Fas kentindeki toplantıda İsrail ile Hamas arasındaki savaşın zaten kırılgan olan küresel ekonomi açısından ne kadar büyük bir risk oluşturduğunu söylemek için henüz çok erken olduğu kamuoyuna söylendi, ancak uyarı işaretleri açıkça mevcuttu.
IMF, ekonomik aktivitenin yavaşlayacağı ancak on yıllardır yaşanan en sert faiz artışının ağırlığı altında çökmeyeceği yumuşak bir iniş umudunu taşıyor. IMF’nin tavsiye ettiği gibi, faiz oranlarının daha uzun süre yüksek kalması durumunda varlık fiyatlarının düşme ihtimalinin yüksek olduğunu da varsaymıyor.

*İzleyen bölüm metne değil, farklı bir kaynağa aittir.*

(** [syncTop] repairs the one leaf that changed. *)
Lemma syncTop_stores (top : SMT) (children : gmap Hash (gset Hash)) (M : gmap bytes bytes) (parent : Hash) :
  Stores top M -> K parent -> delete parent M = delete parent (topMap children) ->
  children !! parent ≠ Some ∅ -> (forall s, children !! parent = Some s -> set_Forall K s) ->
  exists t, syncTop H (mkChildren top children) parent = Some t /\ ct_children t = children /\ Stores (ct_top t) (topMap children).
Proof using Digest0 Kinj.
  intros Ht HK HM Hne Hs. unfold syncTop. cbn [ct_children ct_top]. destruct (children !! parent) as [s|] eqn:E.
  - destruct (Nat.eqb_spec (size s) 0) as [Hz|_].
    { apply size_empty_inv in Hz. fold_leibniz. by subst s. }
    destruct (subtreeRoot_total s (Hs s eq_refl)) as (r & Er & _). rewrite Er. cbn [mbind option_bind].
    destruct (Stores_Insert top M parent r Ht HK) as (top' & -> & Ht'). cbn [mbind option_bind]. eexists. split; [done|]. split; [done|].
    assert (topMap children = <[parent := r]> M) as ->; [|done].
    rewrite <- (insert_delete_eq M), HM, insert_delete_eq. symmetry. apply insert_id. unfold topMap. rewrite lookup_fmap, E. simpl.
    by rewrite Er.
  - eexists. split; [done|]. split; [done|]. simpl. pose proof (Stores_Delete top M parent Ht HK) as Hd. rewrite HM in Hd.
    rewrite delete_id in Hd; [done|]. unfold topMap. by rewrite lookup_fmap, E.
Qed.

Lemma edges_set (edges : Edges) (p : Hash) : edgesOk edges -> set_Forall K (childSet edges p).
Proof using. intros He c [k Hc]%childSet_elem. by destruct (He c _ Hc) as [[? _] _]. Qed.

Lemma removeChild_ok (t : ChildrenTree) (edges : Edges) (c : Hash) (k : Z) (p : Hash) :
  edgesOk edges -> childrenOk edges (ct_children t) -> Stores (ct_top t) (topMap (ct_children t)) -> edges !! c = Some (k, p) ->
  exists t', removeChild H t p c = Some t' /\ childrenOk (delete c edges) (ct_children t') /\ Stores (ct_top t') (topMap (ct_children t')).
Proof using Digest0 Kinj.
  intros He Hc Ht Hl. unfold removeChild. assert (Hin : c ∈ childSet edges p) by (apply childSet_elem; eauto).
  rewrite (Hc p). case_decide as E; [rewrite E in Hin; by apply elem_of_empty in Hin|].
  set (children := if Nat.eqb _ _ then _ else _).
  assert (Hc' : childrenOk (delete c edges) children).
  { intros q. rewrite childSet_delete. unfold children. destruct (Nat.eqb_spec (size (childSet edges p ∖ {[c]})) 0) as [Hz|Hz].
    - apply size_empty_inv in Hz. fold_leibniz. destruct (decide (p = q)) as [->|Hpq].
      + rewrite lookup_delete_eq. by rewrite decide_True.
      + rewrite lookup_delete_ne by done. rewrite Hc. assert (childSet edges q ∖ {[c]} = childSet edges q) as ->; [|done].
        apply difference_disjoint_L. apply disjoint_singleton_r. intros [k' Hq]%childSet_elem. congruence.
    - destruct (decide (p = q)) as [->|Hpq].
      + rewrite lookup_insert_eq. rewrite decide_False; [done|]. intros Hn. apply Hz. by rewrite Hn, size_empty.
      + rewrite lookup_insert_ne by done. rewrite Hc. assert (childSet edges q ∖ {[c]} = childSet edges q) as ->; [|done].
        apply difference_disjoint_L. apply disjoint_singleton_r. intros [k' Hq]%childSet_elem. congruence. }
  destruct (syncTop_stores (ct_top t) children (topMap (ct_children t)) p) as (t' & Es & Ec & Hs); [done| | | | |].
  - by destruct (He c _ Hl) as [_ [? _]].
  - unfold topMap. rewrite <- !fmap_delete. f_equal. unfold children.
    destruct (Nat.eqb _ _); [by rewrite delete_delete_eq|by rewrite delete_insert_eq].
  - rewrite (Hc' p). case_decide; congruence.
  - intros s Hs. rewrite (Hc' p) in Hs. case_decide; [done|]. injection Hs as <-. apply edges_set. by apply map_Forall_delete.
  - exists t'. rewrite Ec. eauto.
Qed.

Lemma addChild_ok (t : ChildrenTree) (edges : Edges) (c : Hash) (k : Z) (p : Hash) :
  edgesOk edges -> childrenOk edges (ct_children t) -> Stores (ct_top t) (topMap (ct_children t)) -> edges !! c = None -> idOk c -> idOk p ->
  exists t', addChild H t p c = Some t' /\ childrenOk (<[c := (k, p)]> edges) (ct_children t') /\ Stores (ct_top t') (topMap (ct_children t')).
Proof using Digest0 Kinj.
  intros He Hc Ht Hl Hic Hip. unfold addChild.
  assert (Hd : default ∅ (ct_children t !! p) = childSet edges p) by (rewrite (Hc p); case_decide; simpl; congruence).
  rewrite Hd. set (children := <[p := _]> (ct_children t)).
  assert (Hc' : childrenOk (<[c := (k, p)]> edges) children).
  { intros q. rewrite childSet_insert by done. unfold children. destruct (decide (p = q)) as [->|Hpq].
    - rewrite lookup_insert_eq. destruct (decide (q = q)); [|done]. rewrite decide_False; [done|set_solver].
    - rewrite lookup_insert_ne by done. destruct (decide (q = p)); [congruence|]. apply Hc. }
  destruct (syncTop_stores (ct_top t) children (topMap (ct_children t)) p) as (t' & Es & Ec & Hs); [done|apply Hip| | | |].
  - unfold topMap. rewrite <- !fmap_delete. f_equal. unfold children. by rewrite delete_insert_eq.
  - rewrite (Hc' p). case_decide; congruence.
  - intros s Hs. rewrite (Hc' p) in Hs. case_decide; [done|]. injection Hs as <-. apply edges_set. by apply map_Forall_insert_2.
  - exists t'. rewrite Ec. eauto.
Qed.

Lemma SetEdge_ok (h : HierarchyTrees) (edges : Edges) (c : Hash) (k : Z) (p : Hash) :
  hierOk h edges -> idOk c -> idOk p -> exists h', SetEdge H h c k p = Some h' /\ hierOk h' (<[c := (k, p)]> edges).
Proof using Digest0 Kinj.
  intros Hh Hc Hp. unfold SetEdge. rewrite (parentGet_edges h edges c Hh (proj1 Hc)). destruct Hh as [He Hpar Hch Htop].
  assert (Hstep : exists t, match (fun kp => mkParentLeaf c (fst kp) (snd kp)) <$> edges !! c with
                            | Some old => removeChild H (ht_Children h) (pl_Parent old) c
                            | None => Some (ht_Children h)
                            end = Some t /\ childrenOk (delete c edges) (ct_children t) /\ Stores (ct_top t) (topMap (ct_children t))).
  { destruct (edges !! c) as [[k0 p0]|] eqn:E.
    - apply (removeChild_ok (ht_Children h) edges c k0 p0); done.
    - eexists. split; [done|]. by rewrite delete_id. }
  destruct Hstep as (t & -> & Hc1 & Ht1). cbn [mbind option_bind].
  unfold parentSet. destruct (Stores_Insert (ht_Parent h) _ c (encodeParentLeaf (mkParentLeaf c k p)) Hpar (proj1 Hc)) as (pt & -> & Hpt).
  cbn [mbind option_bind].
  destruct (addChild_ok t (delete c edges) c k p) as (t' & -> & Hc2 & Ht2); try done; [by apply map_Forall_delete|apply lookup_delete_eq|].
  cbn [mbind option_bind]. eexists. split; [done|]. rewrite insert_delete_eq in Hc2. split; cbn [ht_Parent ht_Children]; [|by rewrite parentMap_insert|done|done].
  by apply map_Forall_insert_2.
Qed.

Lemma RemoveEdge_ok (h : HierarchyTrees) (edges : Edges) (c : Hash) :
  hierOk h edges -> idOk c -> exists h', RemoveEdge H h c = Some h' /\ hierOk h' (delete c edges).
Proof using Digest0 Kinj.
  intros Hh Hc. unfold RemoveEdge. rewrite (parentGet_edges h edges c Hh (proj1 Hc)). destruct Hh as [He Hpar Hch Htop].
  assert (Hd := Stores_Delete (ht_Parent h) _ c Hpar (proj1 Hc)). rewrite <- parentMap_delete in Hd.
  destruct (edges !! c) as [[k0 p0]|] eqn:E; cbn [fmap option_fmap option_map].
  - destruct (removeChild_ok (ht_Children h) edges c k0 p0) as (t & Et & Hc1 & Ht1); try done. cbn [pl_Parent fst snd]. rewrite Et.
    eexists. split; [done|]. split; try done. by apply map_Forall_delete.
  - eexists. split; [done|]. split; try done; [by apply map_Forall_delete|]. simpl. by rewrite delete_id.
Qed.

(** ** The manager *)

(** What the index stands for. *)
Record IndexState := mkIndexState {
  is_edges : Edges;
  is_domains : gmap bytes DomainLeaf;
  is_validators : list ValidatorLeaf;
}.

Definition emptyIndex : IndexState := mkIndexState ∅ ∅ [].

Definition leafMap (vs : list ValidatorLeaf) : gmap bytes bytes :=
  foldl (fun m v => <[vl_Pubkey v := encodeValidatorLeaf v]> m) ∅ vs.

Record managerOk (m : Manager) (a : IndexState) : Prop := {
  mo_hier : hierOk (m_hierarchy m) (is_edges a);
  mo_domain : Stores (m_domain m) (encodeDomainLeaf <$> is_domains a);
  mo_validator : Stores (vt_smt (m_validator m)) (leafMap (is_validators a));
  mo_values : vt_values (m_validator m) = map encodeValidatorLeaf (is_validators a);
  mo_names : map_Forall (fun n l => dl_Name l = n) (is_domains a);
}.

Lemma NewManager_ok : managerOk NewManager emptyIndex.
Proof using.
  split; [|apply Stores_New|apply Stores_New|done|apply map_Forall_empty]. split; [apply map_Forall_empty|apply Stores_New| |].
  - intros p. cbn. rewrite lookup_empty. by rewrite decide_True by done.
  - unfold topMap. cbn [NewManager NewHierarchyTrees m_hierarchy ht_Children ct_children ct_top]. rewrite fmap_empty. apply Stores_New.
Qed.

Lemma insertLeaves_ok vs : forall t m, Stores t m -> Forall (fun v => K (vl_Pubkey v)) vs ->
  exists t', insertLeaves H t vs = Some t' /\ Stores t' (foldl (fun m v => <[vl_Pubkey v := encodeValidatorLeaf v]> m) m vs).
Proof using Digest0 Kinj.
  induction vs as [|v vs IH]; intros t m Ht Hv; [by exists t|]. apply Forall_cons in Hv as [Hk Hv]. cbn [insertLeaves foldl].
  destruct (Stores_Insert t m _ (encodeValidatorLeaf v) Ht Hk) as (t1 & -> & Ht1). cbn [mbind option_bind]. by apply IH.
Qed.

Lemma Rebuild_ok vs : Forall (fun v => K (vl_Pubkey v)) vs ->
  exists t, Rebuild H vs = Some t /\ Stores (vt_smt t) (leafMap vs) /\ vt_values t = map encodeValidatorLeaf vs.
Proof using Digest0 Kinj.
  intros Hv. unfold Rebuild. destruct (insertLeaves_ok vs New ∅ Stores_New Hv) as (t & -> & Ht). cbn [mbind option_bind]. eauto.
Qed.

(** Reading the roots leaves the contents. *)
Lemma roots_ok m a : managerOk m a -> managerOk (snd (roots H m)) a /\
  fst (roots H m) =
    (let d := fst (Root H (m_domain m)) in let p := fst (Root H (ht_Parent (m_hierarchy m))) in
     let c := fst (Root H (ct_top (ht_Children (m_hierarchy m)))) in let v := fst (Root H (vt_smt (m_validator m))) in
     mkRoots d p c v (CombinedRoot H d p c v)) /\
  m_history (snd (roots H m)) = m_history m /\ m_order (snd (roots H m)) = m_order m /\
  m_epochCheckpoints (snd (roots H m)) = m_epochCheckpoints m /\ m_pendingCheckpoint (snd (roots H m)) = m_pendingCheckpoint m /\
  m_frontierRound (snd (roots H m)) = m_frontierRound m /\ m_frontierRoot (snd (roots H m)) = m_frontierRoot m.
Proof using.
  intros [[He Hp Hc Ht] Hd Hv Hvs Hn]. pose proof (Stores_Root _ _ Hp) as Hp'. pose proof (Stores_Root _ _ Ht) as Ht'.
  pose proof (Stores_Root _ _ Hd) as Hd'. pose proof (Stores_Root _ _ Hv) as Hv'. unfold roots.
  destruct (Root H (m_domain m)), (Root H (ht_Parent (m_hierarchy m))), (Root H (ct_top _)), (Root H (vt_smt _)). done.
Qed.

Bu aşırı iyimser bir değerlendirme gibi görünse de geçen hafta yaşanan olaylara hakim olan kayıtsızlığı yansıtıyor. Adil olmak gerekirse, bazı mütevazı başarılar da vardı. IMF’nin ek mali ateş gücüne ihtiyaç duyduğu konusunda fikir birliği vardı. Zambiya’nın borçlarının hafifletilmesi konusunda ilerleme kaydedildi. Yeni Dünya Bankası Başkanı Ajay Banga “daha büyük, daha cesur, daha iyi” bir banka vizyonunu özetledi.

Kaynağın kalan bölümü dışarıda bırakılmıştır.